This is also why I included mprotect and friends in my seccomp-bpf benchmark above.

So why not just use mbox? Well, it hasn’t been updated since 2014 as of writing this post. Also, it doesn’t have an interactive mode for network, and allows all file reads (among other protections I would want to add). It was written as a fork of strace 4.7 and designed for Linux 3.8. It fulfilled its purpose as a POC for a research paper, but in my opinion a rewrite using similar techniques would be the most sane approach.

Complexity
#

In my opinion the biggest reason not to work with ptrace is the sheer complexity of it. There are so many edge cases to worry about (as seen by the hoops MBOX had to jump through). Also, portability between architectures is poor because the set of syscalls varies. Deep knowledge of all syscalls (to determine their safety characteristics) on every supported architecture is required. New syscalls can be added which may need to be restricted too so the tool needs to disable itself on kernels that are too new.

There is an interesting project called Reverie which provides a high level syscall interception framework using ptrace for x86_64 and aarch64. However, it is very experimental and is designed for observability tools, not for security tools. Also, Reverie disables ASLR in the tracee which I do not want. I have hope for the future of this project, but currently it would not be good for this use case.

Another wrench to throw into ptrace is that a tracee can only have one tracer. Since I am building a developer tool, it is not inconceivable that someone may want to securely run their program and attach GDB (or another debugger) to it. Reverie actually runs a GDB server which you can attach to so you can step through the tracee while it’s running under a Reverie based tool. My solution would have to do that as well. Honestly it might be best to contribute to upstream Reverie to get it where I would want it.

Ultimately, I don’t think ptrace is suitable to design this interactive sandbox with. I’ll need to look for another approach.

Linux Security Modules (LSMs)
#

By default a program has the same permissions as the user who ran it, and permissions are coarse grained with the traditional Unix style of user and groups (this system is called DAC, or Discretionary Access Control). What if there was a way to customize or fine tune access?

The Linux kernel defines a set of hooks which allow the implementation of Mandatory Access Control (MAC) systems. For example, instead of hooking on every syscall like open, openat, and openat2, all of these syscalls (and any other open-like syscalls on all architectures in the future) will reach the security_file_open(struct file *file) hook. Then an LSM implementer can determine whether the process wanting to open that file is actually allowed to open the file. This is a much less fragile approach compared to syscall interposition when implementing security software. Note that this check happens after the standard user/group permissions checks, and that an LSM can even deny root the ability to perform actions.
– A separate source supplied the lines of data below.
(** ** Signal handling keeps the interrupted state *)
Definition dtape_thread_sigexc_enter2 : MT unit :=
  modify (fun s => s <| user_states ::= cons user_state_zero |>).
(** Freeing [default_state], which was never allocated by itself, aborts. *)
Definition dtape_thread_sigexc_exit : MT unit := fun s =>
  match user_states s with
  | [] => Panic "no user state"
  | [_] => if default_in s then Panic "free of default_state" else Ret tt (s <| user_states := [] |>)
  | _ :: l => Ret tt (s <| user_states := l |>)
  end.
Definition dtape_thread_init (a : dserver_rpc_architecture) : tst := mk_tst a [user_state_zero] true.

(** ** Transfers from and to the client *)
Section Transfer.
(** The client's memory and the server's access to it. *)
Context {mem : Type} (copyin : mem -> Z -> nat -> option (list Z)) (copyout : mem -> Z -> list Z -> option mem).

Definition load_states (m : mem) (ta fa ft ff : Z) (nt nf : nat) : MT Z :=
  match copyin m ta nt with
  | None => ret (- LINUX_EFAULT)
  | Some tstate =>
      match copyin m fa nf with
      | None => ret (- LINUX_EFAULT)
      | Some fstate => thread_set_state ft tstate ;;; thread_set_state ff fstate ;;; ret 0
      end
  end.
Definition dtape_thread_load_state_from_user (m : mem) (thread_state_address float_state_address : Z) : MT Z :=
  a <- gets architecture ;;
  match a with
  | x86_64 => load_states m thread_state_address float_state_address x86_THREAD_STATE64 x86_FLOAT_STATE64
                x86_THREAD_STATE64_COUNT x86_FLOAT_STATE64_COUNT
  | i386 => load_states m thread_state_address float_state_address x86_THREAD_STATE32 x86_FLOAT_STATE32
              x86_THREAD_STATE32_COUNT x86_FLOAT_STATE32_COUNT
  | _ => ret (- LINUX_ENOSYS)
  end.
(** [junk]: what the local variables hold before.  A [copyout] that fails may
    follow one that succeeded. *)
Definition save_states (junk : nat -> list Z) (m : mem) (ta fa ft ff : Z) (nt nf : nat) : MT (Z * mem) :=
  t <- thread_get_state ft (junk nt) ;;
  f <- thread_get_state ff (junk nf) ;;
  match copyout m ta (snd (fst t)) with
  | None => ret (- LINUX_EFAULT, m)
  | Some m =>
      match copyout m fa (snd (fst f)) with
      | None => ret (- LINUX_EFAULT, m)
      | Some m => ret (0, m)
      end
  end.
Definition dtape_thread_save_state_to_user (junk : nat -> list Z) (m : mem) (thread_state_address float_state_address : Z) : MT (Z * mem) :=
  a <- gets architecture ;;
  match a with
  | x86_64 => save_states junk m thread_state_address float_state_address x86_THREAD_STATE64 x86_FLOAT_STATE64
                x86_THREAD_STATE64_COUNT x86_FLOAT_STATE64_COUNT
  | i386 => save_states junk m thread_state_address float_state_address x86_THREAD_STATE32 x86_FLOAT_STATE32
              x86_THREAD_STATE32_COUNT x86_FLOAT_STATE32_COUNT
  | _ => ret (- LINUX_ENOSYS, m)
  end.
End Transfer.
(** ** Specification *)

(** Every saved state has the size of its unions, and there is one. *)
Definition sized (u : user_state) : Prop :=
  length (uts u) = x86_THREAD_STATE64_COUNT /\ length (ufs u) = x86_FLOAT_STATE64_COUNT.
Definition wf (s : tst) : Prop := user_states s <> [] /\ Forall sized (user_states s).

(** The register file (floating point or not) and the number of words a plain
    flavor names, for a task of architecture [a]. *)
Definition register_file (a : dserver_rpc_architecture) (f : Z) : option (bool * nat) :=
  if f =? x86_THREAD_STATE32 then if is64 a then None else Some (false, x86_THREAD_STATE32_COUNT)
  else if f =? x86_THREAD_STATE64 then if is64 a then Some (false, x86_THREAD_STATE64_COUNT) else None
  else if f =? x86_FLOAT_STATE32 then if is64 a then None else Some (true, x86_FLOAT_STATE32_COUNT)
  else if f =? x86_FLOAT_STATE64 then if is64 a then Some (true, x86_FLOAT_STATE64_COUNT) else None
  else None.
(** The flavors whose state starts with the flavor and count of what follows. *)
Definition self_describing (f : Z) : option (bool * nat) :=
  if f =? x86_THREAD_STATE then Some (false, x86_THREAD_STATE_COUNT)
  else if f =? x86_FLOAT_STATE then Some (true, x86_FLOAT_STATE_COUNT)
  else None.

(** [settable a f state fl ws]: setting [state] as flavor [f] means to set the
    first words of register file [fl] to [ws]. *)
Inductive settable (a : dserver_rpc_architecture) (f : Z) (state : list Z) : bool -> list Z -> Prop :=
| settable_plain fl n :
    register_file a f = Some (fl, n) -> (n <= length state)%nat -> settable a f state fl (take n state)
| settable_wrapped fl size f' count n :
    self_describing f = Some (fl, size) -> (size <= length state)%nat ->
    state !! 0%nat = Some f' -> state !! 1%nat = Some count ->
    register_file a f' = Some (fl, n) -> Z.of_nat n <= count ->
    settable a f state fl (take n (drop 2 state)).

Definition file (fl : bool) (u : user_state) : list Z := if fl then ufs u else uts u.
Definition set_file (fl : bool) (ws : list Z) (u : user_state) : user_state :=
  if fl then u <| ufs := ws ++ drop (length ws) (ufs u) |> else u <| uts := ws ++ drop (length ws) (uts u) |>.
Definition with_first (f : user_state -> user_state) (s : tst) : tst :=
  s <| user_states ::= fun l => match l with u :: l => f u :: l | [] => [] end |>.

(** What [thread_set_state] needs of its caller: a 32-bit debug state is read
    without a look at its size. *)
Definition debug_readable (a : dserver_rpc_architecture) (f : Z) (state : list Z) : Prop :=
  f = x86_DEBUG_STATE32 -> a = i386 -> (x86_DEBUG_STATE32_COUNT <= length state)%nat.

(** ** Setting *)

Lemma wp_load buf off n (Q : list Z -> tst -> Prop) s :
  (off + n <= length buf)%nat -> Q (take n (drop off buf)) s -> wp (load buf off n) Q s.
Proof. intros. unfold load. by rewrite decide_True by done. Qed.
Lemma wp_word buf i w (Q : Z -> tst -> Prop) s : buf !! i = Some w -> Q w s -> wp (word buf i) Q s.
Proof. intros E HQ. unfold word. by rewrite E. Qed.
Lemma wp_set_first f (Q : unit -> tst -> Prop) s : wf s -> Q tt (with_first f s) -> wp (set_first f) Q s.
Proof.
  intros [Hne _] HQ. unfold wp, set_first. destruct s as [a us d]. cbn in *. by destruct us.
Qed.
Lemma wp_first_state (Q : user_state -> tst -> Prop) s :
  wf s -> (forall u l, user_states s = u :: l -> sized u -> Q u s) -> wp first_state Q s.
Proof.
  intros [Hne Hs] HQ. unfold wp, first_state. destruct (user_states s) as [|u l] eqn:E; [done|].
  apply (HQ u l eq_refl). by apply Forall_cons in Hs as [? _].
Qed.
Lemma overwrite_0 ws buf : overwrite 0 ws buf = ws ++ drop (length ws) buf.
Proof. reflexivity. Qed.

(** The second [switch] on a flavor that names a register file. *)
Lemma wp_store_state f state off count fl n s (Q : Z -> tst -> Prop) :
  wf s -> register_file (architecture s) f = Some (fl, n) -> (count < Z.of_nat n \/ (off + n <= length state)%nat) ->
  (count < Z.of_nat n -> Q KERN_INVALID_ARGUMENT s) ->
  (Z.of_nat n <= count -> Q KERN_SUCCESS (with_first (set_file fl (take n (drop off state))) s)) ->
  wp (store_state f state off count) Q s.
Proof.
  intros Hwf Hf Hlen Hlow Hok. unfold store_state, register_file, put_state in *. wp_step. wp_step.
  destruct (is64 (architecture s)) eqn:Ea;
    repeat match goal with
    | |- wp (if f =? ?k then _ else _) _ _ => destruct (f =? k); [try discriminate Hf; injection Hf as <- <-|]
    | |- wp (gets _) _ _ => wp_step; rewrite Ea; cbn [negb eqb]
    | |- wp (if ?c <? ?k then _ else _) _ _ => destruct (Z.ltb_spec c k); [by apply wp_ret, Hlow|]
    | |- wp (load _ _ _) _ _ => apply wp_load; [lia|]
    | |- wp (set_first _) _ _ => apply wp_set_first; [done|]
    | |- wp (ret KERN_SUCCESS) _ _ => apply wp_ret; by apply Hok
    | |- _ => wp_step
    end; discriminate Hf.
Qed.
(** The other flavors are refused. *)
Lemma wp_store_refused f state off count s :
  register_file (architecture s) f = None ->
  (f = x86_DEBUG_STATE32 -> architecture s <> x86_64 -> (off + x86_DEBUG_STATE32_COUNT <= length state)%nat) ->
  wp (store_state f state off count) (fun r s' => s' = s /\
    (r = KERN_INVALID_ARGUMENT \/ r = KERN_NOT_SUPPORTED /\ (f = x86_DEBUG_STATE32 \/ f = x86_DEBUG_STATE64))) s.
Proof.
  intros Hf Hd. unfold store_state, register_file, put_state in *. wp_step. wp_step.
  destruct (is64 (architecture s)) eqn:Ea;
    repeat match goal with
    | |- wp (if f =? ?k then _ else _) _ _ => destruct (Z.eqb_spec f k) as [->|?]; [try discriminate Hf|]
    | |- wp (gets _) _ _ => wp_step; rewrite Ea; cbn [negb eqb]
    | |- wp (load _ _ _) _ _ => apply wp_load; [apply Hd; [done|by apply bool_decide_eq_false in Ea]|]
    | |- wp (if ?b then _ else _) _ _ => destruct b
    | |- _ => wp_step
    end; (split; [done|]); auto.
Qed.
(** [set_result s f state r s']: [thread_set_state] of a well-formed [s] may
    return [r] and leave [s']. *)
Definition set_result (s : tst) (f : Z) (state : list Z) (r : Z) (s' : tst) : Prop :=
  (r = KERN_SUCCESS /\ exists fl ws, settable (architecture s) f state fl ws /\ s' = with_first (set_file fl ws) s) \/
  (s' = s /\ (forall fl ws, ~ settable (architecture s) f state fl ws) /\
   (r = KERN_INVALID_ARGUMENT \/
    r = KERN_NOT_SUPPORTED /\ (f = x86_DEBUG_STATE32 \/ f = x86_DEBUG_STATE64 \/ f = x86_DEBUG_STATE))).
The primary goal of an LSM is to reduce the attack surface of a compromised program. They used to be more useful when production servers ran binaries directly, to make sure that it can’t read files it isn’t supposed to for example. Nowadays we have Docker, so the process is more isolated by default. Nevertheless, it is still productive to have a look at the LSM ecosystem.

And by the way, the nomenclature surrounding this can be a bit confusing. LSM is a subsystem of the linux kernel, which defines LSM hooks. LSMs are also individual security systems implemented using these LSM hooks. For example, SELinux and AppArmor are LSMs. Speaking of which…

SELinux
#

Originally developed by the NSA and now also maintained by Red Hat, SELinux is the one of the oldest LSMs and also still the most popular today.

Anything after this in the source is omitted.